_Problem_. Each entry must be reproduced precisely as it stands.
___ Data supplied ___
Lemma gather_single_worker (ts : list Task) :
  forall (c n fuel : nat) (rs : list record),
    (3 * length ts + 1 <= fuel)%nat ->
    gather world sched bind_ip fuel n
      {| queue := ts; results := rs; workers := [Ready]; claimed := c |}
    = Some (more ← probe_in_order world bind_ip ts c; Ok (rs ++ more)).
Proof.
  induction ts as [|t q IH]; intros c n fuel rs Hf.
  - destruct fuel as [|fuel]; [simpl in Hf; lia|].
    cbn [gather runnable workers length seq List.filter lookup list_lookup from_option
           is_runnable].
    rewrite Nat.mod_1_r.
    cbn [nth step workers queue lookup list_lookup claimed results insert list_insert].
    destruct fuel; simpl; by rewrite app_nil_r.
  - destruct fuel as [|[|fuel]]; [simpl in Hf; lia..|].
    cbn [gather runnable workers length seq List.filter lookup list_lookup from_option
           is_runnable].
    rewrite Nat.mod_1_r.
    cbn [nth step workers queue lookup list_lookup claimed results insert list_insert].
    cbn [gather runnable workers length seq List.filter lookup list_lookup from_option
           is_runnable].
    rewrite Nat.mod_1_r.
    cbn [nth step workers queue lookup list_lookup claimed results insert list_insert].
    cbn [probe_in_order].
    destruct (probe (world c) bind_ip t) as [r|e]; simpl; [|done].
    rewrite IH by (simpl in Hf; lia).
    destruct (probe_in_order world bind_ip q (S c)) as [more|e]; simpl; [|done].
    by rewrite <- app_assoc.
Qed.

(** With a concurrency of one, [run_checks] is the sequential loop, under
    every scheduling: it probes the tasks in the order of the list, returns
    their records in that order, and raises what the first failing probe
    raises. *)
Theorem run_tasks_single_worker_in_order (tasks : list Task) :
  run_tasks world sched bind_ip tasks 1 = Some (probe_in_order world bind_ip tasks 0).
Proof.
  unfold run_tasks.
  assert (init tasks 1
          = {| queue := tasks; results := []; workers := [Ready]; claimed := 0 |}) as ->.
  { unfold init, worker_range, range.
    replace (Z.min 1 (Z.max 1 (Z.of_nat (length tasks))) - 0) with 1 by lia. done. }
  rewrite gather_single_worker by (unfold enough; simpl; lia).
  by destruct (probe_in_order world bind_ip tasks 0).
Qed.
End ExecutorRunFacts.

Section ReachableFacts.
Import PyStr Tasks Probe Executor.
Variable world : nat -> net.
Variable bind_ip : option string.
Variable tasks : list Task.
Variable concurrency : Z.

Lemma reachable_inv (st : state) :
  reachable world bind_ip tasks concurrency st ->
  length (workers st) = length (workers (init tasks concurrency))
  /\ exists done, inv world bind_ip tasks st done.
Proof.
  induction 1 as [|st st' i _ [Hlen [done Hinv]] Hstep].
  - split; [done|]. exists []. apply inv_init.
  - destruct (step_inv _ _ _ _ _ _ _ Hinv Hstep) as (Hlen' & done' & Hinv').
    split; [congruence|eauto].
Qed.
___
_Result_.
Lemma gather_single_worker (ts : list Task) :
  forall (c n fuel : nat) (rs : list record),
    (3 * length ts + 1 <= fuel)%nat ->
    gather world sched bind_ip fuel n
      {| queue := ts; results := rs; workers := [Ready]; claimed := c |}
    = Some (more ← probe_in_order world bind_ip ts c; Ok (rs ++ more)).
Proof.
  induction ts as [|t q IH]; intros c n fuel rs Hf.
  - destruct fuel as [|fuel]; [simpl in Hf; lia|].
    cbn [gather runnable workers length seq List.filter lookup list_lookup from_option
           is_runnable].
    rewrite Nat.mod_1_r.
    cbn [nth step workers queue lookup list_lookup claimed results insert list_insert].
    destruct fuel; simpl; by rewrite app_nil_r.
  - destruct fuel as [|[|fuel]]; [simpl in Hf; lia..|].
    cbn [gather runnable workers length seq List.filter lookup list_lookup from_option
           is_runnable].
    rewrite Nat.mod_1_r.
    cbn [nth step workers queue lookup list_lookup claimed results insert list_insert].
    cbn [gather runnable workers length seq List.filter lookup list_lookup from_option
           is_runnable].
    rewrite Nat.mod_1_r.
    cbn [nth step workers queue lookup list_lookup claimed results insert list_insert].
    cbn [probe_in_order].
    destruct (probe (world c) bind_ip t) as [r|e]; simpl; [|done].
    rewrite IH by (simpl in Hf; lia).
    destruct (probe_in_order world bind_ip q (S c)) as [more|e]; simpl; [|done].
    by rewrite <- app_assoc.
Qed.

(** With a concurrency of one, [run_checks] is the sequential loop, under
    every scheduling: it probes the tasks in the order of the list, returns
    their records in that order, and raises what the first failing probe
    raises. *)
Theorem run_tasks_single_worker_in_order (tasks : list Task) :
  run_tasks world sched bind_ip tasks 1 = Some (probe_in_order world bind_ip tasks 0).
Proof.
  unfold run_tasks.
  assert (init tasks 1
          = {| queue := tasks; results := []; workers := [Ready]; claimed := 0 |}) as ->.
  { unfold init, worker_range, range.
    replace (Z.min 1 (Z.max 1 (Z.of_nat (length tasks))) - 0) with 1 by lia. done. }
  rewrite gather_single_worker by (unfold enough; simpl; lia).
  by destruct (probe_in_order world bind_ip tasks 0).
Qed.
End ExecutorRunFacts.

Section ReachableFacts.
Import PyStr Tasks Probe Executor.
Variable world : nat -> net.
Variable bind_ip : option string.
Variable tasks : list Task.
Variable concurrency : Z.

Lemma reachable_inv (st : state) :
  reachable world bind_ip tasks concurrency st ->
  length (workers st) = length (workers (init tasks concurrency))
  /\ exists done, inv world bind_ip tasks st done.
Proof.
  induction 1 as [|st st' i _ [Hlen [done Hinv]] Hstep].
  - split; [done|]. exists []. apply inv_init.
  - destruct (step_inv _ _ _ _ _ _ _ Hinv Hstep) as (Hlen' & done' & Hinv').
    split; [congruence|eauto].
Qed.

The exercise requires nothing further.